Since this is the most qualified body ever to discuss the question and come to a conclusion, from a scientific standpoint the abortion debate must proceed on the assumption that this is human life. As this is human life we can say therefore that an infant once was a foetus but not that it has come from a foetus. (In the same way, an adult once was a child but has not come from a child.)
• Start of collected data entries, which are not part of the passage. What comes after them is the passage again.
Record TransformationV := mkTransformationV { tr_Patch : ptr PatchSpecV; tr_RewriteWebhookURL : ptr RewriteWebhookURLSpec; tr_FilterKinds : ptr FilterKindsSpecV }.
#[export] Instance located_Transformation : Located TransformationV := {|
  locs x := locs (tr_Patch x) ++ locs (tr_RewriteWebhookURL x) ++ locs (tr_FilterKinds x);
  wipe x := mkTransformationV (wipe (tr_Patch x)) (wipe (tr_RewriteWebhookURL x)) (wipe (tr_FilterKinds x));
|}.
Definition Transformation_DeepCopyInto (x : TransformationV) : Alloc TransformationV :=
  let* vPatch := new_into PatchSpec_DeepCopyInto (tr_Patch x) in
  let* vRewriteWebhookURL := new_into RewriteWebhookURLSpec_DeepCopyInto (tr_RewriteWebhookURL x) in
  let* vFilterKinds := new_into FilterKindsSpec_DeepCopyInto (tr_FilterKinds x) in
  pure (mkTransformationV vPatch vRewriteWebhookURL vFilterKinds).
Definition Transformation_DeepCopy : ptr TransformationV -> Alloc (ptr TransformationV) := deep_copy Transformation_DeepCopyInto.

Record HelmSourceV := mkHelmSourceV { he_Repo : string; he_Name : string; he_Version : string; he_Values : ptr JSONV; he_SeedValues : ptr JSONV; he_ShootValues : ptr JSONV; he_AuthSecretRef : ptr SecretReference }.
#[export] Instance located_HelmSource : Located HelmSourceV := {|
  locs x := locs (he_Values x) ++ locs (he_SeedValues x) ++ locs (he_ShootValues x) ++ locs (he_AuthSecretRef x);
  wipe x := mkHelmSourceV (he_Repo x) (he_Name x) (he_Version x) (wipe (he_Values x)) (wipe (he_SeedValues x)) (wipe (he_ShootValues x)) (wipe (he_AuthSecretRef x));
|}.
Definition HelmSource_DeepCopyInto (x : HelmSourceV) : Alloc HelmSourceV :=
  let* vValues := new_into JSON_DeepCopyInto (he_Values x) in
  let* vSeedValues := new_into JSON_DeepCopyInto (he_SeedValues x) in
  let* vShootValues := new_into JSON_DeepCopyInto (he_ShootValues x) in
  let* vAuthSecretRef := new_into SecretReference_DeepCopyInto (he_AuthSecretRef x) in
  pure (mkHelmSourceV (he_Repo x) (he_Name x) (he_Version x) vValues vSeedValues vShootValues vAuthSecretRef).
Definition HelmSource_DeepCopy : ptr HelmSourceV -> Alloc (ptr HelmSourceV) := deep_copy HelmSource_DeepCopyInto.
(* ===== verification/ManifestProps.v ===== *)
(** Properties of internal/manifest: parsing, namespaces and the ownership value. *)

From S2P Require Import Prelude Value Apimachinery Sha256 Manifest Reference.

(** The owned-by value is a valid label value for every namespace and name: 16
    lowercase hexadecimal digits, the first 8 bytes of the SHA-256 digest of
    "namespace/name". *)
Theorem owned_by_value_is_label namespace name :
  String.length (OwnedByValue namespace name) = 16 /\
  all_chars is_hex_digit (OwnedByValue namespace name) = true /\
  OwnedByValue namespace name =
    String.substring 0 16 (hex_EncodeToString (Sum256 (strings_Join [namespace; name] "/"))).
Proof.
  unfold OwnedByValue. split_and!.
  - apply substring_prefix_length. rewrite hex_length, Sum256_length. lia.
  - apply substring_prefix_chars, hex_digits, Sum256_range.
  - done.
Qed.

Section Namespace.
Context {U : Unstructured} {UL : UnstructuredLaws U}.

Definition in_scope (ns : string) (m m' : Manifest) : Prop :=
  m_Origin m' = m_Origin m /\
  same_except ["metadata"; "namespace"] (m_Unstructured m) (m_Unstructured m') /\
  GetNamespace (m_Unstructured m') =
    if IsClusterScoped (GetKind (m_Unstructured m)) then ""
    else if bool_decide (GetNamespace (m_Unstructured m) = "") then ns
    else GetNamespace (m_Unstructured m).

(** ApplyNamespace puts every object in its scope: a cluster-scoped object
    loses its namespace, a namespaced one keeps the namespace it has or gets the
    target, and nothing but metadata.namespace changes; running it again changes
    nothing. *)
Theorem apply_namespace_scopes ms ns :
  Forall (fun m => well_typed (m_Unstructured m)) ms ->
  Forall2 (in_scope ns) ms (ApplyNamespace ms ns) /\
  ApplyNamespace (ApplyNamespace ms ns) ns = ApplyNamespace ms ns.
Proof.
  intros Hw. unfold ApplyNamespace. split.
  - induction Hw as [|m ms Hm _ IH]; constructor; [|done].
    destruct (apply_namespace_one_spec ns _ Hm) as (_ & Hf & Hn). by split_and!.
  - induction Hw as [|m ms Hm _ IH]; [done|]. cbn [map m_Unstructured m_Origin].
    rewrite apply_namespace_one_idemp by done. f_equal. exact IH.
Qed.
End Namespace.

Section Parse.
Context {U : Unstructured} {Y : YAMLDecoder}.

(** Parse accepts a stream exactly when every document decodes and every
    non-empty one carries apiVersion and kind; it then returns the non-empty
    documents in order, tagged "additions" when annotated so and with the given
    origin otherwise. *)
Theorem parse_accepts_exactly raw fallback ms :
  Parse raw fallback = Ok ms <->
  exists us, decoded (yaml_documents raw) = Some us /\
    (forall u, u ∈ us -> size u ≠ 0 -> GetAPIVersion u ≠ "" /\ GetKind u ≠ "") /\
    ms = map (fun u => mkManifest u
                (if bool_decide (map_get (GetAnnotations u) OriginAnnotation = OriginAdditions)
                 then OriginAdditions else fallback))
           (filter (fun u => size u ≠ 0) us).
Proof.
  assert (forall us, forallb complete_doc (filter real_doc us) = true <->
    forall u, u ∈ us -> size u ≠ 0 -> GetAPIVersion u ≠ "" /\ GetKind u ≠ "") as Hc.
  { intros us. rewrite forallb_forall. split; intros H u Hu.
    - intros Hz. assert (complete_doc u = true) as Hd.
      { apply H, list_elem_of_In, list_elem_of_filter. split; [|done].
        unfold real_doc. apply Nat.eqb_neq in Hz. by rewrite Hz. }
      unfold complete_doc in Hd. rewrite andb_true_iff, !negb_true_iff, !bool_decide_eq_false in Hd. done.
    - apply list_elem_of_In, list_elem_of_filter in Hu as [Hr Hu]. unfold real_doc in Hr.
      destruct (Nat.eqb_spec (size u) 0); [done|]. destruct (H u Hu) as [Ha Hk]; [done|].
      unfold complete_doc. by rewrite !bool_decide_eq_false_2. }
  assert (forall us : list obj, filter real_doc us = filter (fun u => size u ≠ 0) us) as Hf.
  { intros us. apply list_filter_iff. intros u. unfold real_doc.
    by destruct (Nat.eqb_spec (size u) 0). }
  unfold Parse. pose proof (parse_loop_spec (yaml_documents raw) 0 fallback []) as H.
  split.
  - intros Hok. rewrite Hok in H. destruct H as (us & Hd & Hcd & ->). exists us.
    rewrite <- Hf. split_and!; [done|by apply Hc|done].
  - intros (us & Hd & Hcd & ->). apply Hc in Hcd. rewrite <- Hf.
    destruct (parse_loop _ _ _ _) as [ms'|e].
    + destruct H as (us' & Hd' & _ & ->). rewrite Hd in Hd'. by injection Hd' as <-.
    + rewrite Hd in H. congruence.
Qed.
End Parse.

(** ** Witness *)

Import RefInstances.

Lemma apply_namespace_scopes_witness :
  let role := vset (vset ∅ ["kind"] (VString "ClusterRole")) ["metadata"; "namespace"] (VString "stray") in
  let cm := vset ∅ ["kind"] (VString "ConfigMap") in
  let ms := [mkManifest role ""; mkManifest cm OriginAdditions] in
  (Forall2 (in_scope "demo") ms (ApplyNamespace ms "demo") /\
   ApplyNamespace (ApplyNamespace ms "demo") "demo" = ApplyNamespace ms "demo") /\
  map (fun m => GetNamespace (m_Unstructured m)) (ApplyNamespace ms "demo") = [""; "demo"].
Proof.
  intros role cm ms. split; [|by vm_compute].
  apply (apply_namespace_scopes ms "demo").
  repeat apply Forall_cons_2; try apply Forall_nil_2; apply well_typedb_sound; by vm_compute.
Defined.
(* ===== verification/GoPaths.v ===== *)
(** The Go standard library as internal/source uses it: [strings], Unix
    [path/filepath], and [net/url] as a class.

    The string and path functions are executable definitions; [net/url], whose
    grammar checks differ between Go releases, is the class [NetURL] with the
    documented shape of a URL as its law. *)

From Stdlib Require Import Ascii.
From S2P Require Import Prelude Value Sha256.

(** ** strings *)

Definition HasPrefix (s prefix : string) : bool := String.prefix prefix s.

Fixpoint string_drop (n : nat) (s : string) : string :=
  match n, s with
  | S n', String _ s' => string_drop n' s'
  | _, _ => s
  end.

Definition TrimPrefix (s prefix : string) : string :=
  if HasPrefix s prefix then string_drop (String.length prefix) s else s.

Fixpoint HasSuffix (s suffix : string) : bool :=
  bool_decide (s = suffix) || match s with String _ s' => HasSuffix s' suffix | EmptyString => false end.

Fixpoint TrimSuffix (s suffix : string) : string :=
  if bool_decide (s = suffix) then ""
  else match s with String c s' => String c (TrimSuffix s' suffix) | EmptyString => "" end.

(** [strings.Cut]: before and after the first occurrence, and whether there is one. *)
Fixpoint strings_Cut (s sep : string) : string * string * bool :=
  if String.prefix sep s then ("", string_drop (String.length sep) s, true)
  else match s with
       | EmptyString => ("", "", false)
       | String c s' => let '(before, after, found) := strings_Cut s' sep in (String c before, after, found)
       end.

(** [strings.Replace(s, old, new, 1)]. *)
Definition Replace1 (s old new : string) : string :=
  let '(before, after, found) := strings_Cut s old in
  if found then before +:+ new +:+ after else s.

(** [strings.Trim(s, "/")]. *)
Fixpoint trim_left_slash (s : string) : string :=
  match s with
  | String c s' => if Ascii.eqb c slash then trim_left_slash s' else s
  | EmptyString => ""
  end.

Fixpoint trim_right_slash (s : string) : string :=
  match s with
  | EmptyString => ""
  | String c s' =>
      let r := trim_right_slash s' in
      if bool_decide (r = "") && Ascii.eqb c slash then "" else String c r
  end.

Definition Trim_slash (s : string) : string := trim_right_slash (trim_left_slash s).

(** ** path/filepath on Unix *)

(** The elements between separators, empty ones included. *)
Fixpoint split_slash (s : string) : list string :=
  match s with
  | EmptyString => [""]
  | String c s' =>
      if Ascii.eqb c slash then "" :: split_slash s'
      else match split_slash s' with
           | w :: ws => String c w :: ws
           | [] => [String c ""]
           end
  end.

(** One path element against the elements kept so far, last one first. *)
Definition clean_step (rooted : bool) (kept : list string) (e : string) : list string :=
  if bool_decide (e = "") || bool_decide (e = ".") then kept
  else if bool_decide (e = "..") then
    match kept with
    | [] => if rooted then [] else [".."]
    | k :: kept' => if bool_decide (k = "..") then ".." :: kept else kept'
    end
  else e :: kept.

Definition Clean (p : string) : string :=
  let rooted := HasPrefix p "/" in
  let out := strings_Join (reverse (foldl (clean_step rooted) [] (split_slash p))) "/" in
  if rooted then "/" +:+ out else if bool_decide (out = "") then "." else out.

Fixpoint filepath_Join (elems : list string) : string :=
  match elems with
  | [] => ""
  | e :: rest => if bool_decide (e = "") then filepath_Join rest else Clean (strings_Join elems "/")
  end.

Example join_cleans : filepath_Join ["/tmp/x/"; ""; "./a//b/../c"] = "/tmp/x/a/c".
Proof. by vm_compute. Qed.
Example join_climbs : filepath_Join ["/tmp/x"; ""; "../../etc"] = "/etc".
Proof. by vm_compute. Qed.

(** ** net/url *)

Class NetURL := {
  URL : Type;
  url_Parse : string -> result URL;
  u_hasUser : URL -> bool;              (** [u.User != nil] *)
  u_Host : URL -> string;
  u_Path : URL -> string;
  u_QueryGet : URL -> string -> string; (** [u.Query().Get(key)] *)
  u_SetRawQuery : URL -> string -> URL;
  u_SetPath : URL -> string -> URL;
  u_String : URL -> string;
}.

Definition at_sign : ascii := Ascii.ascii_of_N 64.

(** What ends the authority of a URL: its end, a path, a query or a fragment. *)
Definition ends_authority (rest : string) : bool :=
  match rest with
  | EmptyString => true
  | String c _ => Ascii.eqb c slash || Ascii.eqb c "?"%char || Ascii.eqb c "#"%char
  end.

(** "The general form represented is [scheme:][//[userinfo@]host][/]path[?query][#fragment]". *)
Class NetURLLaws (N : NetURL) : Prop := {
  parse_userinfo user host rest u :
    lacks slash user = true -> lacks "?"%char user = true -> lacks "#"%char user = true ->
    url_Parse ("https://" +:+ user +:+ String at_sign (host +:+ rest)) = Ok u -> u_hasUser u = true;
}.

(** ** Lemmas *)

Lemma prefix_app a b : String.prefix a (a +:+ b) = true.
Proof.
  induction a as [|x a IH]; [by destruct b|]. rewrite string_app_cons. cbn.
  destruct (ascii_dec x x); [exact IH|done].
Qed.

Lemma string_drop_app a b : string_drop (String.length a) (a +:+ b) = b.
Proof. induction a as [|x a IH]; [done|]. rewrite string_app_cons. exact IH. Qed.

(** A prefix that is found at once. *)
Lemma Cut_head sep s : strings_Cut (sep +:+ s) sep = ("", s, true).
Proof.
  pose proof (prefix_app sep s) as Hp. pose proof (string_drop_app sep s) as Hd.
  destruct (sep +:+ s); cbn [strings_Cut]; by rewrite Hp, Hd.
Qed.

Lemma Replace1_head old new s : Replace1 (old +:+ s) old new = new +:+ s.
Proof. unfold Replace1. by rewrite Cut_head. Qed.

Lemma Cut_skip c sep a s :
  lacks c a = true -> strings_Cut (a +:+ (String c sep +:+ s)) (String c sep) = (a, s, true).
Proof.
  induction a as [|d a IH]; intros Ha; [exact (Cut_head (String c sep) s)|]. cbn [lacks] in Ha. apply andb_prop in Ha as [Hd Ha].
  rewrite (string_app_cons d). cbn [strings_Cut String.prefix].
  destruct (ascii_dec c d) as [->|]; [by rewrite Ascii.eqb_refl in Hd|]. by rewrite IH.
Qed.

(** Without the first character of the separator there is nothing to cut. *)
Lemma Cut_lacks c sep s : lacks c s = true -> strings_Cut s (String c sep) = (s, "", false).
Proof.
  induction s as [|d s IH]; [done|]. cbn. intros [Hd Hs]%andb_prop.
  destruct (ascii_dec c d) as [->|]; [by rewrite Ascii.eqb_refl in Hd|]. by rewrite IH.
Qed.

Lemma TrimPrefix_app p s : TrimPrefix (p +:+ s) p = s.
Proof. unfold TrimPrefix, HasPrefix. by rewrite prefix_app, string_drop_app. Qed.

Lemma HasPrefix_split s p : HasPrefix s p = true -> s = p +:+ TrimPrefix s p.
Proof.
  unfold TrimPrefix. intros H. rewrite H. unfold HasPrefix in H. revert s H.
  induction p as [|x p IH]; intros s H; [by destruct s|].
  destruct s as [|y s]; [done|]. cbn in H. destruct (ascii_dec x y) as [->|]; [|done].
  rewrite string_app_cons. cbn. f_equal. by apply IH.
Qed.

(** *** Paths *)

Lemma split_slash_app a b : split_slash (a +:+ String slash b) = (split_slash a ++ split_slash b)%list.
Proof.
  induction a as [|c a IH]; [done|]. rewrite string_app_cons. cbn [split_slash]. rewrite IH.
  destruct (Ascii.eqb c slash); [done|]. destruct (split_slash a) eqn:E; [|done].
  exfalso. clear -E. destruct a; cbn in E; [done|]. repeat case_match; done.
Qed.

(** The path never climbs above where it starts, [depth] elements further down. *)
Fixpoint confined (depth : nat) (es : list string) : bool :=
  match es with
  | [] => true
  | e :: es' =>
      if bool_decide (e = "") || bool_decide (e = ".") then confined depth es'
      else if bool_decide (e = "..") then match depth with O => false | S d => confined d es' end
      else confined (S depth) es'
  end.

(** Cleaning a confined path keeps the elements below it. *)
Lemma clean_confined below kept es :
  Forall (fun e => e ≠ "..") kept -> confined (length kept) es = true ->
  exists kept', foldl (clean_step true) (kept ++ below)%list es = (kept' ++ below)%list /\
    Forall (fun e => e ≠ "..") kept'.
Proof.
  revert kept. induction es as [|e es IH]; intros kept Hk Hc; [by exists kept|]. cbn in Hc |- *.
  unfold clean_step at 2. destruct (bool_decide (e = "") || bool_decide (e = ".")); [by apply IH|].
  case_bool_decide as He.
  - destruct kept as [|k kept]; [done|]. apply Forall_cons in Hk as [Hk Hks]. cbn in Hc |- *.
    rewrite bool_decide_eq_false_2 by done. by apply IH.
  - apply (IH (e :: kept)); [by constructor|done].
Qed.

(** A path in canonical absolute form: no empty, [.] or [..] elements. *)
Definition plain (e : string) : Prop := e ≠ "" /\ e ≠ "." /\ e ≠ ".." /\ lacks slash e = true.
Definition abs_path (es : list string) : string := "/" +:+ strings_Join es "/".

Lemma split_plain e : lacks slash e = true -> split_slash e = [e].
Proof.
  induction e as [|c e IH]; [done|]. cbn [split_slash lacks]. intros [Hc He]%andb_prop.
  rewrite IH by done. rewrite Ascii.eqb_sym. by destruct (Ascii.eqb slash c).
Qed.

Lemma split_Join es : es ≠ [] -> Forall plain es -> split_slash (strings_Join es "/") = es.
Proof.
  induction es as [|e [|e' es] IH]; intros Hne Hf; [done| |].
  - apply Forall_cons in Hf as [(_ & _ & _ & Hl) _]. by apply split_plain.
  - apply Forall_cons in Hf as [(_ & _ & _ & Hl) Hf].
    change (split_slash (e +:+ String slash (strings_Join (e' :: es) "/")) = e :: e' :: es).
    rewrite split_slash_app, split_plain, IH by done. done.
Qed.

Lemma clean_plain kept es : Forall plain es -> foldl (clean_step true) kept es = (reverse es ++ kept)%list.
Proof.
  revert kept. induction es as [|e es IH]; intros kept Hf; [done|].
  apply Forall_cons in Hf as [(H1 & H2 & H3 & _) Hf]. cbn [foldl]. unfold clean_step at 2.
  rewrite !bool_decide_eq_false_2 by done. cbn [orb]. rewrite IH by done.
  by rewrite reverse_cons, <- (assoc_L (++)%list).
Qed.

(** [filepath.Join(dir, a, b)] stays below [dir] when [a/b] never climbs above
    its start. *)
Lemma Join_confined ds a b :
  ds ≠ [] -> Forall plain ds -> confined 0 (split_slash a ++ split_slash b)%list = true ->
  exists es, filepath_Join [abs_path ds; a; b] = abs_path (ds ++ es)%list.
Proof.
  intros Hne Hds Hc. unfold filepath_Join at 1.
  rewrite bool_decide_eq_false_2 by done.
  change (strings_Join [abs_path ds; a; b] "/")
    with (String slash ((strings_Join ds "/") +:+ String slash (a +:+ String slash b))).
  unfold Clean. set (p := String slash _).
  change (HasPrefix p "/") with (HasPrefix (String slash "" +:+
    (strings_Join ds "/" +:+ String slash (a +:+ String slash b))) (String slash "")).
  unfold HasPrefix. rewrite prefix_app. change (split_slash p) with ("" :: split_slash
    (strings_Join ds "/" +:+ String slash (a +:+ String slash b))).
  rewrite split_slash_app, split_Join, split_slash_app by done.
  change (foldl (clean_step true) [] ("" :: ds ++ split_slash a ++ split_slash b)%list)
    with (foldl (clean_step true) [] (ds ++ split_slash a ++ split_slash b)%list).
  rewrite foldl_app, (clean_plain [] ds) by done. rewrite app_nil_r.
  destruct (clean_confined (reverse ds) [] _ (Forall_nil_2 _) Hc) as (kept & Hk & _).
  cbn [app] in Hk. rewrite Hk. exists (reverse kept). by rewrite reverse_app, reverse_involutive.
Qed.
The other basic question in this debate is centred around the saying, "A woman has the right to control her own body". (Just as a man has the right to control his own body.) While people agree that every person has (or should have) the right to control her/his body, is the foetus part of the woman's body? The organs within the woman's body e.g. the heart, the lungs etc. all have cells which carry the same genetic code as the mother and therefore are very much part of that women's body. However, the new living being within the womb of the mother has a genetic code that is totally different from each of its parents. It is in truth a completely separate growing organism—this is not part of her own body but rather it is another person's body and as such the mother has no right to exercise control over it.

Who is to say that the mother's right to control her own body is greater than that of the unborn child to life? These rights are equal coexisting rights and so neither is greater than the other.

Does a woman have the right to privacy over her own body? Yes she does, but if she does something to surrender this right, (e.g. she may be bashing some of her children) then the law will not protect her. The right of the child to life is far greater than the right of a mother to privacy.

There are many other issues in this debate that have not been dealt with here because I feel that these two questions are the most crucial to the whole question. Having dealt with these I will leave it to others to argue the remainder.